Haven’t seen the CW hit show “Crazy Ex-Girlfriend”? Don’t stop reading. Because this is either a chance to be convinced to watch it, or an opportunity to learn more about Borderline Personality Disorder through the power of lyrics. Consider it the DSM V for Dummies, a musical showcasing mental illness.
“Crazy Ex-Girlfriend” was created by Rachel Bloom and Aline Brosh McKenna, featuring songs written by Rachel Bloom, Adam Schlesinger and Jack Dolgen, and starring Rachel Bloom (indeed, she has done all three and is hence bestowed the title Queen of Everything). The show follows Rebecca Bunch, the Crazy Ex-Girlfriend who clearly struggles with mental health issues and in Season 3 is *SPOILER* finally diagnosed with Borderline Personality Disorder. Apologies for that reveal, but it is a relevant one for discussing the manner in which Bloom and the other writers have exceptionally captured the essence of this stigmatized disorder.
You’re thinking; so what, all mental health disorders are stigmatized! Indeed, mental illness remains a conflicted topic and considered taboo within conversation. But BPD is remarkable in the manner in which it is stigmatized even further within the scope of mental illness, by researchers, psychologists and laymen.

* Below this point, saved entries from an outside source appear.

(* ===== verification/Requery.v ===== *)
(** * Printed queries are read again

    [ParseExpr] on the text of a tree: the driver reads it ([ExprRuns] and
    the files behind it), and the checks keep what was read.  With
    [Rewriting]: what Prometheus reads from the text that [ModifyExpression]
    gives is confined. *)
From S2P Require Import Prelude GoStrings GoFloat Regexp DataSet Matchers Prom Restriction Promql Rewriting Errors.
From S2P Require Import GoTime Strutil Lexer LexerSpec ParserTables Parser ParserDriver ParserSpec.
From S2P Require Import Quoting SelectorLex SelectorParse Rereading ExprLex PrintedText ExprParse ExprShape.
From S2P Require Import ExprRuns ExprNodes ExprOperand RestrictedText ExprLists ExprCompound ExprBinary Typing.
From Stdlib Require Import Ascii.
From stdpp Require Import options.

Section Requery.
Context `{RE : RegexpEngine, !UnicodeTable}.

(** ** The driver *)
Lemma expression_read e : readable_expr e → runs_expr e.
Proof.
  induction e as [e IH] using Expr_children_ind. intros He.
  destruct e as [op e p g w|op l r vm b|f args|e r|e r o s|v|e|s|op e|n o ms].
  - pose proof He as (_ & _ & Hchild & Hparam). destruct e as [e|]; [|done].
    apply runs_expr_aggregate; [done|apply IH; [destruct p; cbn; member|done]|].
    intros q ->. apply IH; [cbn; member|apply Hparam].
  - pose proof He as (_ & _ & Hl & Hr). apply runs_expr_binary; [done|apply IH; [cbn; member|done]..].
  - destruct He as [Hf Hargs]. rewrite (foldr_and readable_expr) in Hargs. apply runs_expr_call; [done..|].
    intros a Ha. apply IH; [done|]. rewrite Forall_forall in Hargs. by apply Hargs.
  - destruct e as [| | | | | | | | |n o ms]; try by destruct He. destruct He as [[Hms Ho] Hr]. by apply runs_expr_matrix.
  - destruct He as (He & Hr & Ho & Hs). destruct (readable_prints e He) as [se Hse].
    eapply runs_expr_subquery; [exact Hse|apply IH; [cbn; member|done]|done..].
  - by apply runs_expr_number.
  - destruct (readable_prints e He) as [se Hse]. eapply runs_expr_paren; [exact Hse|]. apply IH; [cbn; member|done].
  - apply runs_expr_string.
  - destruct He as [Hop He]. destruct (readable_prints e He) as [se Hse].
    eapply runs_expr_unary; [done|exact Hse|]. apply IH; [cbn; member|done].
  - destruct He as [Hms Ho]. by apply runs_expr_selector.
Qed.

(** What the driver leaves on the text of [e]. *)
Definition left_by (e : Expr) (o : outcome) : Prop :=
  match o with
  | Done (_, p) =>
      parseErrors p = [] ∧ (∃ n, generatedParserResult p = Some n ∧ reads as_parsed e n) ∨
      parseErrors p ≠ [] ∧ clean e = false
  | Panic _ => clean e = false
  end.

Lemma expression_outcome e s :
  readable_expr e → fits 0 e EOF = true → String_ e = Done s →
  left_by e (yyParse (turns (String.length s)) yyinit (MkParser (Lex s) START_EXPRESSION true 0 None [])).
Proof.
  intros He Hfits Hs. apply runs_init, runs_start; [by right|]. intros b v0 p Hb Hv0 Hat.
  change (yys b = 4%Z) in Hb.
  eapply (expression_read e He b [v0] 0%Z EmptyString None EOF (at_end None)); [exact Hs| | | | |exact Hat| | | |].
  - rewrite Hb. unfold expr_states. cbn. member.
  - by rewrite Hb.
  - split; [done|]. by apply (bool_decide_eq_false_1 (EOF ∈ _)).
  - done.
  - rewrite string_app_nil_r. apply Lex_at_token.
  - apply follows_end.
  - intros Hc. split; [done|]. intros c p' Hp. by right.
  - intros w n t p' Hw Hn Hreads Hah. rewrite Hb in Hw. eapply (runs_expression_end w b v0 n); try done.
    intros p2 Hp2 Hg. left. split; [done|]. by exists n.
Qed.

(** ** The tree that comes back *)
Definition any_matching (vm vm' : option VectorMatching) : Prop := True.

Lemma reads_weaken V (V' : option VectorMatching → option VectorMatching → Prop) e n :
  (∀ vm vm', V vm vm' → V' vm vm') → reads V e n → reads V' e n.
Proof.
  intros HV. revert n. induction e as [e IH] using Expr_children_ind. intros n Hn.
  destruct Hn; constructor; try done; auto; try (apply IH; [cbn; member|done]).
  apply Forall2_same_length_lookup. split; [by eapply Forall2_length|]. intros i a m Ha Hm.
  apply IH; [by eapply list_elem_of_lookup_2|]. by eapply (Forall2_lookup_lr (reads V)).
Qed.

Lemma rematched_reads e n n' : reads any_matching e n → rematched n n' → reads any_matching e n'.
Proof.
  revert n n'. induction e as [e IH] using Expr_children_ind. intros n n' Hn Hm.
  destruct Hn; inversion Hm; subst; try (by constructor);
    repeat match goal with H : option_Forall2 _ (Some _) _ |- _ => inversion_clear H end;
    try match goal with H : option_Forall2 _ None _ |- _ => inversion_clear H end;
    constructor; try done; try (eapply IH; [cbn; member|eassumption|assumption]).
  apply Forall2_same_length_lookup. split; [by etrans; eapply Forall2_length|]. intros i a m Ha Hm'.
  match goal with H1 : Forall2 (reads _) _ _, H2 : Forall2 rematched _ _ |- _ =>
    destruct (Forall2_lookup_r _ _ _ _ _ H2 Hm') as (m0 & Hm0 & Hr);
    eapply IH; [by eapply list_elem_of_lookup_2|by eapply (Forall2_lookup_lr (reads _) _ _ i)|exact Hr] end.
Qed.

Definition same_selector (ms l : list Labels.Matcher) : Prop := ∀ m, m ∈ l ↔ m ∈ ms.

Lemma mapM_to_Expr args args' (R : Expr → Expr → Prop) V :
  Forall2 (reads V) args args' → (∀ a n, a ∈ args → reads V a n → ∃ a', to_Expr n = Some a' ∧ R a a') →
  ∃ es, mapM to_Expr args' = Some es ∧ Forall2 R args es.
Proof.
  induction 1 as [|a n args args' Ha _ IH]; intros HR; [by exists []|].
  destruct (HR a n) as (a' & Ha' & HRa); [by left|done|]. destruct IH as (es & Hes & HF).
  { intros b m Hb. apply HR. by right. }
  exists (a' :: es). split; [|by constructor]. cbn. rewrite Ha'. cbn. by rewrite Hes.
Qed.

Lemma reads_to_Expr V e n :
  reads V e n →
  ∃ e', to_Expr n = Some e' ∧ Forall2 same_selector (selectors e) (selectors e') ∧
        ((∀ vm vm', V vm vm' → vm' = vm) → erase e' = erase e).
Proof.
  revert n. induction e as [e IH] using Expr_children_ind. intros n Hn.
  destruct Hn as [t e n g w r Ht Hn|t e n p q g w r Ht Hn Hq|t l l' r r' vm vm' b Ht Hl Hr Hvm|f args args' r Hargs
    |name o ms n range r Hn|e n range o step r Hn|v r|e n r Hn|s r|t e n r Ht Hn|name o ms l r Hwf [Hsame _]].
  - destruct (IH e) with (2 := Hn) as (e' & He & Hs & Her); [cbn; member|]. cbn. rewrite He. cbn.
    eexists. split_and!; [done|cbn [selectors]; by rewrite !app_nil_r|]. intros HV. cbn. by rewrite (Her HV).
  - destruct (IH e) with (2 := Hn) as (e' & He & Hs & Her); [cbn; member|].
    destruct (IH p) with (2 := Hq) as (p' & Hp & Hsp & Hep); [cbn; member|]. cbn. rewrite He, Hp. cbn.
    eexists. split_and!; [done|by apply Forall2_app|]. intros HV. cbn. by rewrite (Her HV), (Hep HV).
  - destruct (IH l) with (2 := Hl) as (e' & He & Hs & Her); [cbn; member|].
    destruct (IH r) with (2 := Hr) as (p' & Hp & Hsp & Hep); [cbn; member|]. cbn. rewrite He, Hp. cbn.
    eexists. split_and!; [done|by apply Forall2_app|]. intros HV. cbn. by rewrite (Her HV), (Hep HV), (HV vm vm').
  - destruct (mapM_to_Expr args args' (λ a a', Forall2 same_selector (selectors a) (selectors a') ∧
      ((∀ vm vm', V vm vm' → vm' = vm) → erase a' = erase a)) V Hargs) as (es & Hes & HF).
    { intros a n Ha Hn. apply IH; [done|exact Hn]. }
    rewrite to_Expr_call, Hes. eexists. split_and!; [reflexivity| |].
    + cbn [selectors]. eapply Forall2_flat_map; [|exact HF]. by intros a a' _ [].
    + intros HV. cbn [erase]. f_equal. change (erase <$> es = erase <$> args). symmetry.
      apply list_eq_Forall2, Forall2_fmap. eapply Forall2_impl; [exact HF|]. intros a a' [_ Ha]. symmetry. by apply Ha.
  - destruct (IH (VectorSelector name o ms)) with (2 := Hn) as (e' & He & Hs & Her); [cbn; member|].
    cbn [to_Expr]. rewrite He. eexists. split_and!; [reflexivity|done|]. intros HV. cbn [erase]. by rewrite (Her HV).
  - destruct (IH e) with (2 := Hn) as (e' & He & Hs & Her); [cbn; member|]. cbn. rewrite He. cbn.
    eexists. split_and!; [done|done|]. intros HV. cbn. by rewrite (Her HV).
  - eexists. by split_and!.
  - destruct (IH e) with (2 := Hn) as (e' & He & Hs & Her); [cbn; member|]. cbn. rewrite He. cbn.
    eexists. split_and!; [done|done|]. intros HV. cbn. by rewrite (Her HV).
  - eexists. by split_and!.
  - destruct (IH e) with (2 := Hn) as (e' & He & Hs & Her); [cbn; member|]. cbn. rewrite He. cbn.
    eexists. split_and!; [done|done|]. intros HV. cbn. by rewrite (Her HV).
  - rewrite to_Expr_selector. eexists. split_and!; [done| |done]. by repeat constructor; apply Hsame.
Qed.

(** ** ParseExpr *)
Lemma reads_parse_expr V e n p :
  reads V e n → parseErrors p = [] → generatedParserResult p = Some n →
  (match generatedParserResult p with
   | Some (Expressions_ _) => Panic bad_assertion
   | Some e => if bool_decide (length (parseErrors p) = 0)
               then '(te, p) ← checkAST e p; Done (Some te.2, p) else Done (Some e, p)
   | None => if bool_decide (length (parseErrors p) = 0) then Panic nil_dereference else Done (None, p)
   end) = ('(te, p) ← checkAST n p; Done (Some te.2, p)).
Proof. intros Hn He ->. rewrite He. by destruct Hn. Qed.

(** A tree that its text gives back. *)
Definition rereadable (e : Expr) : Prop := readable_expr e ∧ fits 0 e EOF = true.

(** What a parser reads from the text of [e]: a tree whose selectors stand
    in the relation [R] to those of [e] and which is [e] otherwise, if [e]
    passes the checks; or nothing, if a string or value is not plain or [e]
    does not pass them. *)
Definition read_as (R : list Labels.Matcher → list Labels.Matcher → Prop) (e : Expr) (read : result error Expr) : Prop :=
  match read with
  | Ok e' => Forall2 R (selectors e) (selectors e') ∧ (typed e → erase e' = erase e)
  | Error _ => clean e = false ∨ ¬ typed e
  end.

(** A parser that reads what was printed. *)
Definition reads_printed (parse : string → result error Expr) : Prop :=
  ∀ e s, rereadable e → String_ e = Done s → read_as same_selector e (parse s).

Lemma ParseExpr_printed : reads_printed Parser.ParseExpr.
Proof.
  intros e s [He Hfits] Hs. pose proof (expression_outcome e s He Hfits Hs) as Ho.
  unfold read_as, Parser.ParseExpr, recovered. rewrite parse_expr_run.
  destruct (yyParse _ _ _) as [[c p]|q]; [|by left]. destruct Ho as [[Hno (n & Hg & Hn)]|[Herr Hc]].
  - rewrite (reads_parse_expr _ _ _ _ Hn Hno Hg).
    assert (∀ x, typed e → checkAST n p = x → ∃ n', x = Done ((Type_ e, n'), p) ∧ reads same_matching e n') as Htyped.
    { intros x Ht <-. by apply checkAST_typed. }
    destruct (checkAST n p) as [[[t n'] p']|q] eqn:Hcheck; cbn [mbind go_bind snd].
    + destruct (parseErrors p') eqn:He'.
      * destruct (reads_to_Expr any_matching e n') as (e' & Hto & Hsel & _).
        { eapply rematched_reads; [by eapply reads_weaken; [|exact Hn]|]. by apply (gives_checkAST n p (t, n') p'). }
        unfold mbind, option_bind. rewrite Hto. split; [done|]. intros Ht.
        destruct (Htyped _ Ht eq_refl) as (n1 & [= _ -> _] & Hn1).
        destruct (reads_to_Expr same_matching e n1 Hn1) as (e1 & Hto1 & _ & Her).
        rewrite Hto in Hto1. injection Hto1 as <-. by apply Her.
      * right. intros Ht. destruct (Htyped _ Ht eq_refl) as (n1 & [= _ _ ->] & _). congruence.
    + right. intros Ht. by destruct (Htyped _ Ht eq_refl) as (n1 & [=] & _).
  - destruct (match generatedParserResult p with Some _ => _ | None => _ end) as [[x p']|] eqn:Hx; [|by left].
    assert (parseErrors p' = parseErrors p) as ->.
    { rewrite bool_decide_eq_false_2 in Hx by (by destruct (parseErrors p)).
      destruct (generatedParserResult p) as [[]|]; try done; by injection Hx as _ <-. }
    destruct (parseErrors p); [done|by left].
Qed.

(** ** The restricted tree *)

(** What a parser reads from the text of a restricted tree. *)
Lemma read_restricted `{!RegexpLiterals} parse S e e' text :
  reads_printed parse → namespace_set S → rereadable e → restrict S e = Done e' → String_ e' = Done text →
  read_as (confined S) e (parse text).
Proof.
  intros Hparse HS [He Hfits] Hr Ht. pose proof (readable_wf e He) as Hwf.
  pose proof (restrict_readable S e e' HS He Hr) as He'. pose proof (restrict_erase S e e' Hr) as Her.
  pose proof (filtered_selectors_confined S e e' HS Hwf Hr) as Hconf.
  assert (fits 0 e' EOF = true) as Hfits' by by rewrite <- fits_erase, Her, fits_erase.
  assert (typed e → typed e') as Htyped by (intros Hty; by apply (restrict_typed S e e')).
  pose proof (Hparse e' text (conj He' Hfits') Ht) as Hp. unfold read_as in *.
  destruct (parse text) as [e2|].
  - destruct Hp as [Hsel Hp]. split; [|intros Hty; by rewrite Hp by by apply Htyped].
    apply Forall2_same_length_lookup. split; [by rewrite (Forall2_length _ _ _ Hconf), (Forall2_length _ _ _ Hsel)|].
    intros i ms l Hi Hl. destruct (Forall2_lookup_l _ _ _ _ _ Hconf Hi) as (ms' & Hi' & Hc).
    pose proof (Forall2_lookup_lr _ _ _ _ _ _ Hsel Hi' Hl) as Hsame. cbn beta in Hsame.
    intros series Hs. rewrite (selects_members l ms'); [by apply Hc|done].
  - destruct Hp as [Hc|Hn]; [left|right; tauto]. apply not_true_is_false. intros Hp.
    by rewrite (restrict_clean S e e' HS He Hp Hr) in Hc.
Qed.

(** ** Properties *)

(** C5. Printing then parsing a query: [ParseExpr] on the text that
    [String] gives for a tree (aggregations, calls, binary operators with
    their matchings, range selectors, subqueries, offsets, numbers, strings,
    signs and parentheses) reads the tree again, with the same matchers in
    each selector, or refuses the text, and this only if some string or
    value is not plain.  The tree must pass the checks ([typed]), its
    operators nest by precedence ([fits]), and it must be one that the
    printer keeps ([readable_expr]): names, numbers and durations that the
    lexer reads as they are printed, and no grouping with [group_left] or
    [group_right] behind an empty [ignoring], which the printer drops
    ([matching_ok]). *)
Theorem printed_query_reread (e : Expr) (text : string)
    (He : rereadable e) (Hty : typed e) (Ht : String_ e = Done text) :
  match Parser.ParseExpr text with
  | Ok e' => erase e' = erase e ∧ Forall2 (λ ms l, ∀ m, m ∈ l ↔ m ∈ ms) (selectors e) (selectors e')
  | Error _ => clean e = false
  end.
Proof.
  pose proof (ParseExpr_printed e text He Ht) as Hp. unfold read_as in Hp.
  destruct (Parser.ParseExpr text); [destruct Hp as [Hs He']; by split; [apply He'|]|by destruct Hp].
Qed.

(** C2. What Prometheus reads of a rewritten query is confined, for a query
    whose operators nest by precedence ([fits]) and that the printer keeps
    ([readable_expr], which excludes what [matching_ok] does: a grouping
    behind an empty [ignoring]).  The text that [ModifyExpression] gives for
    it is read by [ParseExpr] as a query each of whose selectors selects exactly the series of the original
    one that carry the label of a namespace of the set, and that is the
    original query but for its matchers if that one passes the checks; nothing in a name, a label value, a
    string or a number can turn the text into another query.  [ParseExpr]
    refuses the text only if some string or value of the original query is
    not plain, or the original query does not pass the checks. *)
Theorem restricted_query_reread `{!RegexpLiterals} (S : DataSet.Set_) (e : Expr)
    (HS : namespace_set S) (He : rereadable e) :
  ∃ text, ModifyExpression e S = Done text ∧
    match Parser.ParseExpr text with
    | Ok e' => Forall2 (confined S) (selectors e) (selectors e') ∧ (typed e → erase e' = erase e)
    | Error _ => clean e = false ∨ ¬ typed e
    end.
Proof.
  pose proof (readable_wf e (proj1 He)) as Hwf. destruct (modified_restrict S e HS Hwf) as (e' & Hr & Hm).
  destruct (readable_prints e' (restrict_readable S e e' HS (proj1 He) Hr)) as [text Ht].
  exists text. split; [unfold ModifyExpression; by rewrite Hm|]. by apply (read_restricted _ S e e' _ ParseExpr_printed).
Qed.
End Requery.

Here’s a little run down on BPD. Borderline Personality Disorder is often conflated with Bipolar Disorder, despite them being entirely different, mainly due to a lack of understanding or sympathy towards symptoms. BPD symptoms focus on fears of abandonment, an unstable sense of self, extreme mood shifts that can last several hours and self-harm or suicidal threats/behaviours. However, it is said that we learn best through song, so hopefully the following original songs from the series Crazy Ex-Girlfriend can help you capture the essence of Borderline Personality Disorder and its symptoms. Learn more about symptoms of BPD in my other blog post!
1. You Stupid Bitch
(Season 1, Episode 11)
I have to start with the most relevant song - and a personal favourite- in case you stop reading quickly. This is the Crazy Ex- Girlfriend song everyone should listen to at least once, or you could be like me and put it on repeat whenever life feels rough or you wish to drown in self-loathing. For me and many others, this was the song that ensured I would continue watching, and highlighted Rachel Bloom’s dedication to make the show real and relatable. The song occurs after Rebbecca (played by Bloom) is caught in a web of lies by her crush Josh who becomes suspicious of her intentions and leaves.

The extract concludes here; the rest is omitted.